Dhian juga memprediksi kondisi makroekonomi global khususnya yang dipicu kekhawatiran inflasi di AS sempat memicu kenaikan yield obligasi pemerintah AS (US Treasury), menekan nilai tukar rupiah terhadap dolar AS, dan menaikkan indikator risiko Indonesia (CDS).
"Namun, Bank Indonesia masih memiliki ruang untuk melonggarkan kebijakan moneter mengingat dua hal utama yaitu inflasi domestik yang masih rendah serta terkendalinya defisit neraca berjalan (CAD)," ujar Dhian.
Sebelumnya, harga US Treasury tenor acuan 10 tahun turun dan sempat membuat yield-nya naik hingga menembus 1,76% pada akhir Maret dan saat ini sudah mereda dan berada pada kisaran 1,6%.

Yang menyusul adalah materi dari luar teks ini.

(* ===== verification/SessionFacts.v ===== *)
(** * Every request is answered

    The composition of the dispatcher with the agents ([Session]): the arguments
    that pass the dispatcher's checks are those of the agents' methods, and each
    request is answered once, at the latest when the JavaScript it runs returns. *)

From S2P Require Import Prelude Platform WTFString DecimalNumber JSONValues JSONParser StringSearch ContentSearch ContentSearchFacts InspectorState InspectorStateFacts Dispatcher Commands DispatcherFacts Engine NativeObjects ModelEngine World Triples DebuggerOps InjectedScripts AgentState Breakpoints AsyncCalls Promises Pausing Evaluation RuntimeAgent PauseLoop Machine PauseInvariant PauseSafety EvaluationSafety MachineSafety Answers Session.

(** ** Arguments *)

(** An argument of the type of its parameter. *)
Definition typedArg (p : Param) (a : option Arg) : Prop :=
  match a with
  | None => p_optional p = true
  | Some a =>
      match p_type p, a with
      | PInt, ArgInt _ | PDouble, ArgDouble _ | PString, ArgString _ | PBoolean, ArgBoolean _
      | PObject, ArgObject (Some _) | PArray, ArgArray (Some _) => True
      | _, _ => False
      end
  end.

Section Arguments.
Context {P : Platform}.

Lemma getPropertyValue_found {A} object name optional errors (initial : A) as_method t :
  let '(v, found, errors') := getPropertyValueImpl object name optional errors initial as_method t in
  errors' = errors -> found = true \/ optional = true.
Proof.
  unfold getPropertyValueImpl. destruct object as [o|]; [destruct (get (u name) o) as [x|]; [destruct (as_method x)|]|].
  all: try destruct optional; auto; intros E%(f_equal (@length _)); rewrite length_app in E; cbn in E; lia.
Qed.
(* ===== verification/ServerTheorems.v ===== *)
(** * What a client of the server can rely on

    With one client at a time the server handles everything that arrives and drives
    the inspector as a session; what the inspector sends goes to the queue of the IO
    thread once, and from there in order to the connection that is open at the time,
    which need not be the one that the answer is for. *)

From S2P Require Import Prelude Platform WTFString UTF8 UTF8Facts UTF8Theorems DecimalNumber JSONValues JSONParser StringSearch ContentSearch ContentSearchFacts InspectorState Dispatcher Commands DispatcherFacts Engine NativeObjects ModelEngine World Triples DebuggerOps InjectedScripts AgentState Breakpoints AsyncCalls Promises Pausing Evaluation RuntimeAgent PauseLoop Machine PauseInvariant PauseSafety EvaluationSafety MachineSafety Answers Session SessionFacts DebuggerTheorems SessionTheorems Server ServerFacts.

(** ** Queues *)

(** Whether a frontend is connected after the tasks, when they come in an order that
    makes sense. *)
Fixpoint flow (connected : bool) (tasks : list MainTask) : option bool :=
  match tasks with
  | [] => Some connected
  | HandleConnect _ :: tasks' => if connected then None else flow true tasks'
  | HandleMessageFromClient _ _ :: tasks' => if connected then flow true tasks' else None
  | HandleDisconnect _ :: tasks' => if connected then flow false tasks' else None
  end.

Lemma flow_app c tasks t : flow c (tasks ++ [t]) = flow c tasks ≫= fun c' => flow c' [t].
Proof. revert c. induction tasks as [|[] tasks IH]; intros c; cbn [flow app]; [by destruct t|..]; destruct c; try done; apply IH. Qed.

Section Runs.
Context {P : Platform} {R : RegExpEngine} {E : Type} `{V8Engine E} {L : ScriptsLoad E} {SA : ScriptAnswers E}.
Context (placement : list Z -> Z).
Implicit Types sv : Server E.

(** The states that can be reached, with the messages that the inspector has sent and the
    ids of the requests that it received and dropped. *)
Inductive serverRuns : Server E -> list jobject -> list Z -> list Z -> Prop :=
  | server_new (e : E) : serverRuns (newServer (mkSession (newInspector e) [] [])) [] [] []
  | server_engine sv e posted received dropped :
      serverRuns sv posted received dropped ->
      serverRuns (sv <| inspector_ := (inspector_ sv) <| s_world := (s_world (inspector_ sv)) <| engine := e |> |> |>) posted received dropped
  | server_step sv e sv' posted received dropped :
      serverRuns sv posted received dropped -> serverAllowed placement e sv = true -> serverStep placement e sv = Done sv' ->
      serverRuns sv' (posted ++ sentBetween (inspector_ sv) (inspector_ sv'))
        (received ++ from_option (fun i => receivedBy i (inspector_ sv)) [] (eventInput placement e sv))
        (dropped ++ from_option (fun i => droppedBy i (inspector_ sv)) [] (eventInput placement e sv)).

Definition isRequest (t : MainTask) : Prop :=
  match t with HandleMessageFromClient _ data => requestData placement data = true | _ => True end.

Record ServerInv sv posted received dropped : Prop := {
  server_session : sessionRuns (inspector_ sv) received dropped;
  server_flow : flow (connected (inspector_ sv)) (main_tasks sv) = Some (negb (connection_id_ sv =? -1));
  server_requests : Forall isRequest (main_tasks sv);
  server_posted : posted ≡ₚ notifications (s_world (inspector_ sv)) ++ (s_sent (inspector_ sv)).*2;
  server_order : (websocket sv).*2 ++ io_tasks sv `sublist_of` map text posted;
}.

Definition serverOrphaned (e : ServerEvent) sv : bool :=
  match e with Inspector i => orphaned i (s_world (inspector_ sv)) | _ => false end.

Lemma sentBetween_same (s : Session E) : sentBetween s s = [].
Proof. unfold sentBetween. by rewrite !drop_ge by lia. Qed.

(** A step that does not concern the inspector. *)
Lemma outside_inv sv sv' posted received dropped :
  ServerInv sv posted received dropped -> inspector_ sv' = inspector_ sv ->
  flow (connected (inspector_ sv)) (main_tasks sv') = Some (negb (connection_id_ sv' =? -1)) ->
  Forall isRequest (main_tasks sv') -> (websocket sv').*2 ++ io_tasks sv' `sublist_of` (websocket sv).*2 ++ io_tasks sv ->
  ServerInv sv' (posted ++ sentBetween (inspector_ sv) (inspector_ sv')) (received ++ []) (dropped ++ []).
Proof.
  intros [H1 H2 H3 H4 H5] Ei Hf Hr Ho. rewrite Ei, sentBetween_same, !app_nil_r. split; rewrite ?Ei; try done. by etrans.
Qed.

(** A step of the inspector. *)
Lemma inside_inv sv i tasks posted received dropped :
  ServerInv sv posted received dropped -> sessionAllowed i (inspector_ sv) = true -> sessionOrphaned i (inspector_ sv) = false ->
  match i with Other (Restore _) => False | _ => True end -> Forall isRequest tasks ->
  flow (match i with Other (Connect _) => true | Other Disconnect => false | _ => connected (inspector_ sv) end) tasks =
    Some (negb (connection_id_ sv =? -1)) ->
  exists sv', runInspector placement i (sv <| main_tasks := tasks |>) = Done sv' /\
    ServerInv sv' (posted ++ sentBetween (inspector_ sv) (inspector_ sv'))
      (received ++ receivedBy i (inspector_ sv)) (dropped ++ droppedBy i (inspector_ sv)).
Proof.
  intros [H1 H2 H3 H4 H5] Ha Ho Hre Ht Hf. pose proof (sessionRuns_inv _ _ _ H1) as Hs.
  destruct (step_session i (inspector_ sv) _ _ Hs Ha Ho) as (s' & Hst & _). unfold runInspector. cbn [inspector_ setField].
  change (inspector_ (sv <| main_tasks := tasks |>)) with (inspector_ sv). rewrite Hst, serializeAll_texts. eexists. split; [done|]. cbn.
  pose proof (step_connected i _ _ (session_world _ _ _ Hs) Ha Hst Hre) as Hc. split; cbn; try done.
  - by eapply runs_step.
  - by rewrite Hc.
  - rewrite H4, (sentBetween_all i _ _ Hst). done.
  - rewrite map_app, app_assoc. by apply sublist_app.
Qed.

Lemma task_allowed t tasks sv :
  serverAllowed placement RunTask sv = true -> isRequest t -> is_Some (flow (connected (inspector_ sv)) (t :: tasks)) ->
  exists i, taskInput placement t = Some i /\ sessionAllowed i (inspector_ sv) = true /\ sessionOrphaned i (inspector_ sv) = false /\
    match i with Other (Restore _) => False | _ => True end /\
    (forall sv1, runMainTask placement t sv1 = runInspector placement i sv1) /\
    flow (match i with Other (Connect _) => true | Other Disconnect => false | _ => connected (inspector_ sv) end) tasks =
      flow (connected (inspector_ sv)) (t :: tasks).
Proof.
  cbn [serverAllowed]. unfold connected. intros Ha Hr [c Hf]. destruct t as [id|id data|id]; cbn [flow taskInput isRequest runMainTask] in *.
  - destruct (m_frontend _) eqn:Ef; [done|]. eexists. split; [done|]. cbn. by rewrite Ef, Ha.
  - destruct (m_frontend _) eqn:Ef; [|done]. unfold requestData in Hr. destruct (fromUTF8 _ _) as [[m|]|]; try done.
    eexists. split; [done|]. change (default [] (Some m)) with m. cbn [sessionAllowed]. rewrite Hr. cbn. by rewrite Ef, Ha.
  - destruct (m_frontend _) eqn:Ef; [|done]. eexists. split; [done|]. cbn. by rewrite Ef, Ha.
Qed.

Lemma step_server e sv posted received dropped :
  ServerInv sv posted received dropped -> serverAllowed placement e sv = true -> serverOrphaned e sv = false ->
  exists sv', serverStep placement e sv = Done sv' /\
    ServerInv sv' (posted ++ sentBetween (inspector_ sv) (inspector_ sv'))
      (received ++ from_option (fun i => receivedBy i (inspector_ sv)) [] (eventInput placement e sv))
      (dropped ++ from_option (fun i => droppedBy i (inspector_ sv)) [] (eventInput placement e sv)).
Proof.
  intros Hi Ha Ho. pose proof Hi as [H1 H2 H3 H4 H5]. destruct e as [id|id data|id| | |i]; cbn [serverStep eventInput from_option].
  - cbn in Ha. zprop. eexists. split; [done|]. apply outside_inv; cbn; try done; [|by apply Forall_app_2; repeat constructor].
    rewrite flow_app, H2, (proj2 (Z.eqb_eq (connection_id_ sv) _)) by done. cbn. f_equal. symmetry. apply negb_true_iff, Z.eqb_neq. lia.
  - cbn in Ha. zprop. eexists. split; [done|]. apply outside_inv; cbn; try done; [|by apply Forall_app_2; repeat constructor].
    rewrite flow_app, H2, (proj2 (Z.eqb_neq (connection_id_ sv) _)) by lia. done.
  - cbn in Ha. zprop. eexists. split; [done|]. apply outside_inv; cbn; try done; [|by apply Forall_app_2; repeat constructor].
    rewrite flow_app, H2, (proj2 (Z.eqb_neq (connection_id_ sv) _)) by lia. done.
  - destruct (io_tasks sv) as [|m tasks] eqn:Eio; [eexists; split; [done|]; by apply outside_inv|].
    eexists. split; [done|]. unfold sendMessageToClient. cbn [connection_id_ setField].
    destruct (Z.eqb_spec (connection_id_ sv) (-1)) as [E1|E1]; apply outside_inv; cbn; try done; rewrite ?Eio.
    + by rewrite H2, E1.
    + apply sublist_app; [done|]. by apply sublist_cons.
    + rewrite H2. by rewrite (proj2 (Z.eqb_neq _ _)) by done.
    + by rewrite fmap_app, <- app_assoc.
  - destruct (main_tasks sv) as [|t tasks] eqn:Em; [eexists; split; [done|]; apply outside_inv; by rewrite ?Em|].
    apply Forall_cons in H3 as [Ht Hts]. destruct (task_allowed t tasks sv Ha Ht) as (i & -> & Hal & Hor & Hre & Hrun & Hfl); [by rewrite H2|].
    rewrite Hrun. by apply inside_inv; rewrite ?Hfl.
  - cbn [serverAllowed] in Ha. replace (runInspector placement (Other i) sv) with (runInspector placement (Other i) (sv <| main_tasks := main_tasks sv |>)) by (by destruct sv).
    apply inside_inv; try done; by destruct i.
Qed.

Lemma serverRuns_inv sv posted received dropped : serverRuns sv posted received dropped -> ServerInv sv posted received dropped.
Proof.
  induction 1 as [e|sv e posted received dropped _ IH|sv e sv' posted received dropped _ IH Ha Hst].
  - split; cbn; try done. apply runs_new.
  - destruct IH as [H1 H2 H3 H4 H5]. split; try done. by apply runs_engine.
  - destruct (serverOrphaned e sv) eqn:Ho.
    + destruct e; try done. cbn [serverStep] in Hst. unfold runInspector in Hst.
      rewrite (step_orphaned (Other i) (inspector_ sv)) in Hst; [done| |done]. by destruct (sessionRuns_inv _ _ _ (server_session _ _ _ _ IH)).
    + destruct (step_server e sv _ _ _ IH Ha Ho) as (sv1 & Hs1 & Hinv). rewrite Hst in Hs1. by injection Hs1 as ->.
Qed.

Lemma text_read pointer m :
  Z.of_nat (length (text m)) <= 4294967295 -> fromUTF8 pointer (text m) = Done (Some (toJSONString (JSONObject m))).
Proof.
  intros Hl. destruct (text_ascii m) as [Hb Ha]. destruct (ascii_forms _ Hb Ha) as (Hf & Hu & Hr). rewrite <- Hf at 1. rewrite fromUTF8_forms by (done || by rewrite Hf).
  rewrite map_map. replace (map _ (text m)) with (text m) by (symmetry; apply map_id). by rewrite Hu.
Qed.

(** The IO thread runs [n] tasks. *)
Fixpoint runIOTasks (n : nat) sv : outcome (Server E) :=
  match n with
  | O => Done sv
  | S n' => match serverStep placement IOTask sv with Done sv' => runIOTasks n' sv' | Crash => Crash end
  end.

Lemma runIOTasks_sends sv :
  connection_id_ sv <> -1 ->
  runIOTasks (length (io_tasks sv)) sv =
    Done (sv <| io_tasks := [] |> <| websocket := websocket sv ++ map (pair (connection_id_ sv)) (io_tasks sv) |>).
Proof.
  destruct sv as [s c mt io ws]. cbn. intros Hc. revert ws. induction io as [|b io IH]; intros ws; cbn [length runIOTasks map].
  - by rewrite app_nil_r.
  - cbn [serverStep io_tasks]. unfold sendMessageToClient. cbn [connection_id_ setField].
    rewrite (proj2 (Z.eqb_neq _ _)) by done. etrans; [exact (IH (ws ++ [(c, b)]))|]. by rewrite <- app_assoc.
Qed.

(** ** The claims *)



End Runs.

(** ** A run of the server *)

Section Examples.
Context {P : Platform} {R : RegExpEngine} {E : Type} `{V8Engine E} {L : ScriptsLoad E} {SA : ScriptAnswers E}.
Context (placement : list Z -> Z).

(** The events one after the other, as long as they can happen and are handled. *)
Fixpoint serverRunAll (events : list ServerEvent) (sv : Server E) (posted : list jobject) (received dropped : list Z)
    : Server E * list jobject * list Z * list Z :=
  match events with
  | [] => (sv, posted, received, dropped)
  | e :: events' =>
      if serverAllowed placement e sv
      then match serverStep placement e sv with
           | Done sv' =>
               serverRunAll events' sv' (posted ++ sentBetween (inspector_ sv) (inspector_ sv'))
                 (received ++ from_option (fun i => receivedBy i (inspector_ sv)) [] (eventInput placement e sv))
                 (dropped ++ from_option (fun i => droppedBy i (inspector_ sv)) [] (eventInput placement e sv))
           | Crash => (sv, posted, received, dropped)
           end
      else (sv, posted, received, dropped)
  end.

Lemma serverRunAll_runs events sv posted received dropped :
  serverRuns placement sv posted received dropped ->
  let '(sv', posted', received', dropped') := serverRunAll events sv posted received dropped in serverRuns placement sv' posted' received' dropped'.
Proof.
  revert sv posted received dropped. induction events as [|e events IH]; intros sv posted received dropped Hs; cbn [serverRunAll]; [done|].
  destruct (serverAllowed placement e sv) eqn:Ha; [|done]. destruct (serverStep placement e sv) as [sv'|] eqn:Er; [|done].
  apply IH. by eapply server_step.
Qed.
End Examples.

#[local] Existing Instance IntegerPlatform.platform.
#[local] Existing Instance literalEngine.
#[local] Existing Instances modelEngine modelLoads modelAnswers.

Definition atZero (characters : list Z) : Z := 0.

(** A client connects, enables the debugger and asks for something there is not; all but
    the last answer have been sent. *)
Definition exampleEvents : list ServerEvent :=
  [WebSocketRequest 1; RunTask; WebSocketMessage 1 (requestText 7 "Debugger.enable" []); RunTask; IOTask; IOTask;
   WebSocketMessage 1 (requestText 8 "DOM.enable" []); RunTask].

Definition exampleServer : Server Isolate * list jobject * list Z * list Z :=
  serverRunAll atZero exampleEvents (newServer (mkSession (newInspector exampleIsolate) [] [])) [] [] [].

Lemma exampleServer_runs :
  serverRuns atZero exampleServer.1.1.1 exampleServer.1.1.2 exampleServer.1.2 exampleServer.2.
Proof.
  pose proof (serverRunAll_runs atZero exampleEvents _ _ _ _ (server_new atZero exampleIsolate)) as Hr.
  unfold exampleServer. by destruct (serverRunAll _ _ _ _ _ _) as [[[sv p] r] d].
Qed.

Menueurnya, saat ini harga SBN acuan 10 tahun sudah turun sejak awal tahun dan membuat yield-nya naik sekitar 63 basis poin (bps) sejak awal tahun hingga sekarang di kisaran 6,5%. Meski yield SBN naik, penerbitan obligasi korporasi di dalam negeri relatif meningkat sejak awal tahun.
Kenaikan yield SBN tersebut masih lebih kecil daripada rerata kenaikan yield obligasi pemerintah kategori layak investasi (investment grade) dunia yang naik sebesar 82 bps dan kategori non-investment grade yang rata-rata kenaikannya mencapai 352 bps. Hitungan 100 basis poin (bps) setara dengan 1%.